TASK REQUIREMENTS
Up to and including the line that contains "- rewrite <- lookup_None.", reproduce every line exactly, beginning with the first line below.

(Records from a collection)
#####
Lemma messages_NoDup : NoDup (map snd messages).
Proof.
  cbn. repeat (constructor; [cbn; intuition discriminate|]). constructor.
Qed.

(** X7: [get_message] answers ["Unknown error"] exactly for the codes that
    are not in its table, and two different codes of the table never have
    the same message. *)
Theorem get_message_table (c1 c2 : Z) :
  (get_message c1 = "Unknown error" <-> ~ In c1 (codes messages))
  /\ (In c1 (codes messages) -> In c2 (codes messages) ->
      get_message c1 = get_message c2 -> c1 = c2).
Proof.
  split.
  - rewrite <- lookup_None. unfold get_message.
    destruct (lookup messages c1) as [msg|] eqn:Hl; [|tauto].
    split; [|discriminate]. intros ->. exfalso.
    assert (In "Unknown error" (map snd messages)) as Hin.
    { clear -Hl. induction messages as [|[k m] table IH]; cbn in *; [discriminate|].
      destruct (c1 =? k); [injection Hl as ->; now left|right; auto]. }
    cbn in Hin. intuition discriminate.
  - intros H1 H2. unfold get_message.
    destruct (lookup messages c1) as [m1|] eqn:Hl1;
      [|now apply lookup_None in Hl1].
    destruct (lookup messages c2) as [m2|] eqn:Hl2;
      [|now apply lookup_None in Hl2].
    intros ->. exact (lookup_injective _ _ _ _ messages_NoDup Hl1 Hl2).
Qed.

Lemma get_message_table_witness :
  In 1201 (codes messages) /\ In 1301 (codes messages)
  /\ (get_message 1201 = get_message 1301 -> 1201 = 1301).
Proof.
  assert (In 1201 (codes messages)) as H1 by (cbn; tauto).
  assert (In 1301 (codes messages)) as H2 by (cbn; tauto).
  repeat split; try assumption.
  exact (proj2 (get_message_table 1201 1301) H1 H2).
Defined.

End TableFacts.

(** ** More on the stdio transport *)

Module StdioMoreFacts.
Import JsonRpcMessage Stdio Streams MoreStreams StdioFacts.

#[local] Arguments id_mismatch : simpl never.
#[local] Arguments is_final : simpl never.

(** [disconnect], by the writer it finds. *)
Lemma disconnect_cases (self : StdioTransport) :
  match writer self with
  | Some (WritePipe _ true) =>
      disconnect self = (with_writer (Some (WritePipe Drops false)) self, false)
  | Some (WritePipe _ false) =>
      disconnect self =
      (with_process (option_map terminate_then_kill (process self))
         (with_writer None (with_reader None self)), true)
  | None => disconnect self = (self, true)
  end.
Proof.
  unfold disconnect.
  destruct (writer self) as [[? []]|]; cbn; try reflexivity;
    destruct self as [[[[] []| | |]|] r w i l]; reflexivity.
Qed.

(** X8: [disconnect] answers [False] exactly when [close()] raises.  The
    transport then keeps its reader, its writer and its child as they were,
    the pipe being marked as closing, so that a second [disconnect] goes
    through.  When [disconnect] answers [True] the writer is not set
    afterwards and another [disconnect] changes nothing.  In no case does it
    touch the id counter or the wire. *)
Theorem disconnect_outcomes (self : StdioTransport) :
  (snd (disconnect self) = false <-> exists w, writer self = Some (WritePipe w true))
  /\ (snd (disconnect self) = false ->
      fst (disconnect self) = with_writer (Some (WritePipe Drops false)) self
      /\ snd (disconnect (fst (disconnect self))) = true)
  /\ (snd (disconnect self) = true ->
      writer (fst (disconnect self)) = None
      /\ disconnect (fst (disconnect self)) = (fst (disconnect self), true))
  /\ request_id (fst (disconnect self)) = request_id self
  /\ wire (fst (disconnect self)) = wire self.
Proof.
  pose proof (disconnect_cases self) as H.
  destruct (writer self) as [[w []]|] eqn:Hw; rewrite H; cbn [fst snd].
  - split; [split; [eauto|reflexivity]|].
    split; [|split; [discriminate|split; reflexivity]].
    intros _. split; [reflexivity|].
    pose proof (disconnect_cases (with_writer (Some (WritePipe Drops false)) self)) as H2.
    cbn [writer with_writer] in H2. now rewrite H2.
  - split; [split; [discriminate|intros [w' [=]]]|].
    split; [discriminate|].
    split; [|split; reflexivity].
    intros _. split; [reflexivity|].
    pose proof (disconnect_cases
                  (with_process (option_map terminate_then_kill (process self))
                     (with_writer None (with_reader None self)))) as H2.
    cbn [writer with_process with_writer] in H2. exact H2.
  - split; [split; [discriminate|intros [w' [=]]]|].
    split; [discriminate|].
    split; [|split; reflexivity].
    intros _. split; [exact Hw|].
    pose proof (disconnect_cases self) as H2. now rewrite Hw in H2.
Qed.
#####
WRITTEN SOLUTION
Lemma messages_NoDup : NoDup (map snd messages).
Proof.
  cbn. repeat (constructor; [cbn; intuition discriminate|]). constructor.
Qed.

(** X7: [get_message] answers ["Unknown error"] exactly for the codes that
    are not in its table, and two different codes of the table never have
    the same message. *)
Theorem get_message_table (c1 c2 : Z) :
  (get_message c1 = "Unknown error" <-> ~ In c1 (codes messages))
  /\ (In c1 (codes messages) -> In c2 (codes messages) ->
      get_message c1 = get_message c2 -> c1 = c2).
Proof.
  split.
  - rewrite <- lookup_None. unfold get_message.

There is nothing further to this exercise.